The new seat, called the Mk US16T, provides rapid deployment of the parachute following an ejection. It is known as a zero-zero seat, which means it will “eject at zero altitude and zero airspeed, so the aircrew can bail out on the ground,” said Rey Gutierrez, 12th Operations Support Squadron aircrew flight equipment instructor.
“When the seat clears the aircraft, explosives deploy the parachute,” French said. “It’s almost instantaneous.”
The parachute on the old ejection seat took longer to open.
An added benefit of the new ejection seat is aircrew members no longer have to carry their 45-pound parachutes to the aircraft. The parachutes are part of the new seats and are enclosed in a container called the head box, which means aircrew members only have to wear a five-pound harness that attaches to the seat.

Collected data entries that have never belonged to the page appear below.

(* ===== verification/Syntax.v ===== *)
(** * Statements (sql/parser/parse_defs.h, parse.cpp)

    The structures that the parser fills in and the functions with which it does: arrays of [MAX_NUM]
    entries with a counter are lists, and a write behind the last entry is undefined.  The parser
    that calls these functions is in Parser.v; the functions that free the structures are not modelled. *)
From Stdlib Require Import String Floats.SpecFloat.
From S2P Require Import Prelude ReturnCode Effects Bitmap Memory KeyCompare Dates TableMeta ConditionFilter Table.
From S2P Require Import Values Expression Tuples.

Definition MAX_NUM : Z := 20.

(** ** Structures *)

Inductive JoinType := INNER_JOIN | OUTER_JOIN | LEFT_JOIN | RIGHT_JOIN.

Record Aggregate := { ag_type : AggreType; ag_is_attr : Z; ag_value : Value; ag_attr : RelAttr }.

Record OrderBy := { or_attribute : RelAttr; or_order : Z }.

(** [Selects], a condition with its expressions and sub-queries, and [Join].  The flag [left_is_select]
    is set exactly when [left_selects] is. *)
Inductive Selects := MkSelects {
  aggregates : list Aggregate; attributes : list RelAttr; attributes_exp : list ast; relations : list string;
  joins : list Join; conditions : list SqlCondition; order_by : list OrderBy; group_bys : list RelAttr }
with SqlCondition := MkCondition {
  plain_condition : Condition; left_ast : ast; right_ast : ast;
  left_selects : option Selects; right_selects : option Selects }
with Join := MkJoin { join_type : JoinType; join_table : string; join_conditions : list SqlCondition }.

Definition empty_selects : Selects :=
  {| aggregates := []; attributes := []; attributes_exp := []; relations := []; joins := []; conditions := [];
     order_by := []; group_bys := [] |}.

Record Inserts := { in_relation : string; in_pairs : list (list Value) }.
Record Deletes := { de_relation : string; de_conditions : list SqlCondition }.
Record Updates := { up_relation : string; up_attribute : string; up_value : Value; up_conditions : list SqlCondition }.
Record CreateTable := { ct_relation : string; ct_attributes : list AttrInfo }.
Record CreateIndex := { ci_index : string; ci_unique : Z; ci_relation : string; ci_attributes : list string }.
Record LoadData := { ld_relation : string; ld_file : list Z }.

Inductive Query :=
| SCF_ERROR
| SCF_SELECT (selection : Selects)
| SCF_INSERT (insertion : Inserts)
| SCF_UPDATE (update : Updates)
| SCF_DELETE (deletion : Deletes)
| SCF_CREATE_TABLE (create_table : CreateTable)
| SCF_DROP_TABLE (relation_name : string)
| SCF_CREATE_INDEX (create_index : CreateIndex)
| SCF_DROP_INDEX (index_name : string)
| SCF_SYNC
| SCF_SHOW_TABLES
| SCF_DESC_TABLE (relation_name : string)
| SCF_BEGIN
| SCF_COMMIT
| SCF_ROLLBACK
| SCF_LOAD_DATA (load_data : LoadData)
| SCF_HELP
| SCF_EXIT.

(** ** Values *)

Definition value_init_null : Value := {| v_type := UNDEFINED; v_isnull := true; v_data := [] |}.
Definition value_init_integer (v : Z) : Value := {| v_type := INTS; v_isnull := false; v_data := le32 v |}.
Definition value_init_float (v : float) : Value :=
  {| v_type := FLOATS; v_isnull := false; v_data := le32 (bits_of_float v) |}.
Definition value_init_string (v : list Z) : res Value :=
  (let? s := non_null (cstr v) in Ok {| v_type := CHARS; v_isnull := false; v_data := s ++ [0] |})%C.

(** The negation of a number in place. *)
Definition negate_value (v : Value) : res Value :=
  if alen (v_data v) <? 4 then Ub
  else match v_type v with
  | INTS => Ok (value_with INTS (wr32 (v_data v) 0 (int32 (- rd32 (v_data v) 0))) v)
  | FLOATS => Ok (value_with FLOATS (wr32 (v_data v) 0 (int32 (bits_of_float (SFopp (float_at (v_data v)))))) v)
  | _ => Ub
  end.

(** A constant of a statement, possibly with a sign; the left operand of a difference is not looked at. *)
Definition context_value_init (a : ast) : res Value :=
  match a with
  | ValNode _ _ v => Ok v
  | OpNode SUBN _ _ _ (ValNode _ _ v) => negate_value v
  | _ => Ub
  end.

(** ** Expressions *)

Definition newast (nodetype : BinaryNode) (l r : ast) : ast := OpNode nodetype 0 0 l r.
Definition newvalNode (val : Value) : ast := ValNode 0 0 val.
Definition newattrNode (attr : RelAttr) : ast := AttrNode 0 0 attr.

Definition relation_attr_init (relation_name : option string) (attribute_name : string) : RelAttr :=
  {| relation_name := relation_name; attribute_name := Some attribute_name |}.

(** ** Conditions *)

(** What one side becomes: [is_attr], the value, the attribute, the expression and the sub-query.  The
    members that are not set keep what they are in the memory of the caller. *)
Definition init_side (side : ast) (selects : option Selects) (value : Value) (attr : RelAttr)
    : res (Z * Value * RelAttr * ast * option Selects) :=
  let value := {| v_type := v_type value; v_isnull := v_isnull value; v_data := [] |} in
  match selects with
  | Some s => Ok (0, value, attr, NullAst, Some s)
  | None =>
      match side with
      | NullAst => Ub
      | AttrNode _ _ a => Ok (1, value, a, NullAst, None)
      | ValNode _ _ v => Ok (0, v, attr, NullAst, None)
      | OpNode _ _ _ _ _ => Ok (0, value, attr, side, None)
      end
  end.

Definition sql_condition_init (old : Condition) (op : CompOp) (left right : ast) (lselects rselects : option Selects)
    : res SqlCondition :=
  (let? l := init_side left lselects (left_value old) (left_attr old) in
   let? r := init_side right rselects (right_value old) (right_attr old) in
   let '(l_is_attr, l_value, l_attr, l_ast, l_selects) := l in
   let '(r_is_attr, r_value, r_attr, r_ast, r_selects) := r in
   Ok {| plain_condition := {| left_is_attr := l_is_attr; left_value := l_value; left_attr := l_attr; comp := op;
                               right_is_attr := r_is_attr; right_value := r_value; right_attr := r_attr |};
         left_ast := l_ast; right_ast := r_ast; left_selects := l_selects; right_selects := r_selects |})%C.

(** ** Aggregates *)

Definition relation_aggre_init (old : Aggregate) (t : AggreType) (is_attr : Z) (relation_name : option string)
    (attribute_name : string) (v : Value) : Aggregate :=
  if is_attr =? 1 then
    {| ag_type := t; ag_is_attr := is_attr; ag_value := ag_value old; ag_attr := relation_attr_init relation_name attribute_name |}
  else {| ag_type := t; ag_is_attr := is_attr; ag_value := v; ag_attr := ag_attr old |}.

(** A negative constant is read from the wrong kind of node; other expressions leave the value and the
    attribute as they were. *)
Definition relation_aggre_init_with_exp (old : Aggregate) (t : AggreType) (a : ast) : res Aggregate :=
  match a with
  | NullAst => Ub
  | OpNode SUBN _ _ _ _ => Ub
  | ValNode _ _ v => Ok {| ag_type := t; ag_is_attr := 0; ag_value := v; ag_attr := ag_attr old |}
  | AttrNode _ _ attr => Ok {| ag_type := t; ag_is_attr := 1; ag_value := ag_value old; ag_attr := attr |}
  | OpNode _ _ _ _ _ => Ok {| ag_type := t; ag_is_attr := 0; ag_value := ag_value old; ag_attr := ag_attr old |}
  end.

(** ** SELECT *)

(** [array[num++] = x]. *)
Definition array_push {A} (l : list A) (x : A) : res (list A) := if alen l <? MAX_NUM then Ok (l ++ [x]) else Ub.

(** The expressions of the columns stay: their counter is not reset. *)
Definition clear_selects (s : Selects) : Selects :=
  {| aggregates := []; attributes := []; attributes_exp := attributes_exp s; relations := []; joins := []; conditions := [];
     order_by := []; group_bys := [] |}.

Definition selects_append_attribute (s : Selects) (attr : RelAttr) : res Selects :=
  (let? l := array_push (attributes s) attr in
   Ok {| aggregates := aggregates s; attributes := l; attributes_exp := attributes_exp s; relations := relations s;
         joins := joins s; conditions := conditions s; order_by := order_by s; group_bys := group_bys s |})%C.

Definition selects_append_attribute_expression (s : Selects) (a : ast) : res Selects :=
  match a with
  | NullAst => Ub
  | AttrNode _ _ attr => selects_append_attribute s attr
  | _ =>
      let? l := array_push (attributes_exp s) a in
      Ok {| aggregates := aggregates s; attributes := attributes s; attributes_exp := l; relations := relations s;
            joins := joins s; conditions := conditions s; order_by := order_by s; group_bys := group_bys s |}
  end%C.

Definition selects_append_aggregate (s : Selects) (a : Aggregate) : res Selects :=
  (let? l := array_push (aggregates s) a in
   Ok {| aggregates := l; attributes := attributes s; attributes_exp := attributes_exp s; relations := relations s;
         joins := joins s; conditions := conditions s; order_by := order_by s; group_bys := group_bys s |})%C.

Definition selects_append_relation (s : Selects) (relation_name : string) : res Selects :=
  (let? l := array_push (relations s) relation_name in
   Ok {| aggregates := aggregates s; attributes := attributes s; attributes_exp := attributes_exp s; relations := l;
         joins := joins s; conditions := conditions s; order_by := order_by s; group_bys := group_bys s |})%C.

Definition selects_append_conditions (s : Selects) (l : list SqlCondition) : res Selects :=
  (let? _ := asserting (alen l <=? MAX_NUM) in
   Ok {| aggregates := aggregates s; attributes := attributes s; attributes_exp := attributes_exp s; relations := relations s;
         joins := joins s; conditions := l; order_by := order_by s; group_bys := group_bys s |})%C.

Definition selects_append_order (s : Selects) (attr : RelAttr) (order : Z) : res Selects :=
  (let? l := array_push (order_by s) {| or_attribute := attr; or_order := order |} in
   Ok {| aggregates := aggregates s; attributes := attributes s; attributes_exp := attributes_exp s; relations := relations s;
         joins := joins s; conditions := conditions s; order_by := l; group_bys := group_bys s |})%C.

Definition selects_append_group (s : Selects) (attr : RelAttr) : res Selects :=
  (let? l := array_push (group_bys s) attr in
   Ok {| aggregates := aggregates s; attributes := attributes s; attributes_exp := attributes_exp s; relations := relations s;
         joins := joins s; conditions := conditions s; order_by := order_by s; group_bys := l |})%C.

Definition join_init (join_type : JoinType) (relation_name : string) (l : list SqlCondition) : res Join :=
  if MAX_NUM <? alen l then Ub else Ok {| join_type := join_type; join_table := relation_name; join_conditions := l |}.

Fixpoint push_joins (l : list Join) (new : list Join) : res (list Join) :=
  match new with [] => Ok l | j :: rest => let? l := array_push l j in push_joins l rest end%C.

Definition selects_append_joins (s : Selects) (new : list Join) : res Selects :=
  (let? l := push_joins (joins s) new in
   Ok {| aggregates := aggregates s; attributes := attributes s; attributes_exp := attributes_exp s; relations := relations s;
         joins := l; conditions := conditions s; order_by := order_by s; group_bys := group_bys s |})%C.

(** ** The other statements *)

(** The values of row [pair_num], which is at most the counter.  The counter also grows when a row is written again, by a second
    statement in one text, and so counts a row that was never written. *)
Definition inserts_append_values (x : Inserts) (pair_num : Z) (values : list Value) : res Inserts :=
  (let? _ := asserting (pair_num <? MAX_NUM) in
   let? _ := asserting (alen values <? MAX_NUM) in
   let? _ := asserting (alen (in_pairs x) <? MAX_NUM) in
   Ok {| in_relation := in_relation x;
         in_pairs := if pair_num <? alen (in_pairs x) then aset (in_pairs x) pair_num values ++ [[]]
                     else in_pairs x ++ [values] |})%C.

Definition inserts_init (x : Inserts) (relation_name : string) : Inserts :=
  {| in_relation := relation_name; in_pairs := in_pairs x |}.

Definition deletes_set_conditions (x : Deletes) (l : list SqlCondition) : res Deletes :=
  (let? _ := asserting (alen l <=? MAX_NUM) in Ok {| de_relation := de_relation x; de_conditions := l |})%C.

Definition updates_init (relation_name attribute_name : string) (v : Value) (l : list SqlCondition) : res Updates :=
  (let? _ := asserting (alen l <=? MAX_NUM) in
   Ok {| up_relation := relation_name; up_attribute := attribute_name; up_value := v; up_conditions := l |})%C.

Definition DATESSIZE : Z := 12.
Definition TEXTSIZE : Z := 32.

Definition attr_info_init (name : string) (type : AttrType) (length : Z) (nullable : Z) : AttrInfo :=
  {| ai_name := Some name; ai_type := type;
     ai_length := match type with DATES => DATESSIZE | TEXTS => TEXTSIZE | _ => length end;
     ai_nullable := nullable |}.

Definition create_table_append_attribute (x : CreateTable) (a : AttrInfo) : res CreateTable :=
  (let? l := array_push (ct_attributes x) a in Ok {| ct_relation := ct_relation x; ct_attributes := l |})%C.

Definition create_index_init (x : CreateIndex) (unique : Z) (index_name relation_name : string) : CreateIndex :=
  {| ci_index := index_name; ci_unique := unique; ci_relation := relation_name; ci_attributes := ci_attributes x |}.

Definition create_index_append_attribute (x : CreateIndex) (attr_name : string) : res CreateIndex :=
  (let? l := array_push (ci_attributes x) attr_name in
   Ok {| ci_index := ci_index x; ci_unique := ci_unique x; ci_relation := ci_relation x; ci_attributes := l |})%C.

Definition is_quote (b : Z) : bool := (b =? 39) || (b =? 34).

(** The quotation marks around the name of the file are dropped; an empty name is read before its start. *)
Definition load_data_init (relation_name : string) (file_name : list Z) : res LoadData :=
  let file_name := match file_name with b :: rest => if is_quote b then rest else file_name | [] => [] end in
  match reverse file_name with
  | [] => Ub
  | b :: rest => Ok {| ld_relation := relation_name; ld_file := if is_quote b then reverse rest else file_name |}
  end.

Safety features on the new seat include the inter-seat sequencing system. It is designed to decrease the possibility of aircrew collision during ejection and burns to the aircrew because the rear seat will eject first and go to the right while the front seat will eject to the left.
Thigh and ankle restraints keep aircrew members more secure, and the adjustable seat allows for anyone between 103 and 245 pounds to fly the T-38.
“Now the seat can better accommodate smaller pilots,” French said. “The old seat accommodates 58 percent of female pilots. The new seat brings that percentage up to 87 percent.”
Other safety features include a survival kit and fittings that allow for a faster release of the parachute canopy.
The first seats were installed at Laughlin Air Force Base, Texas. The 66 T-38Cs based at Randolph Air Force Base, Texas, are getting the seats next.
Work on aircraft at Columbus Air Force Base, Miss., is expected to begin sometime in July, and the project is expected to be completed in May 2013 at Vance Air Force Base, Okla., and Sheppard Air Force Base, Texas.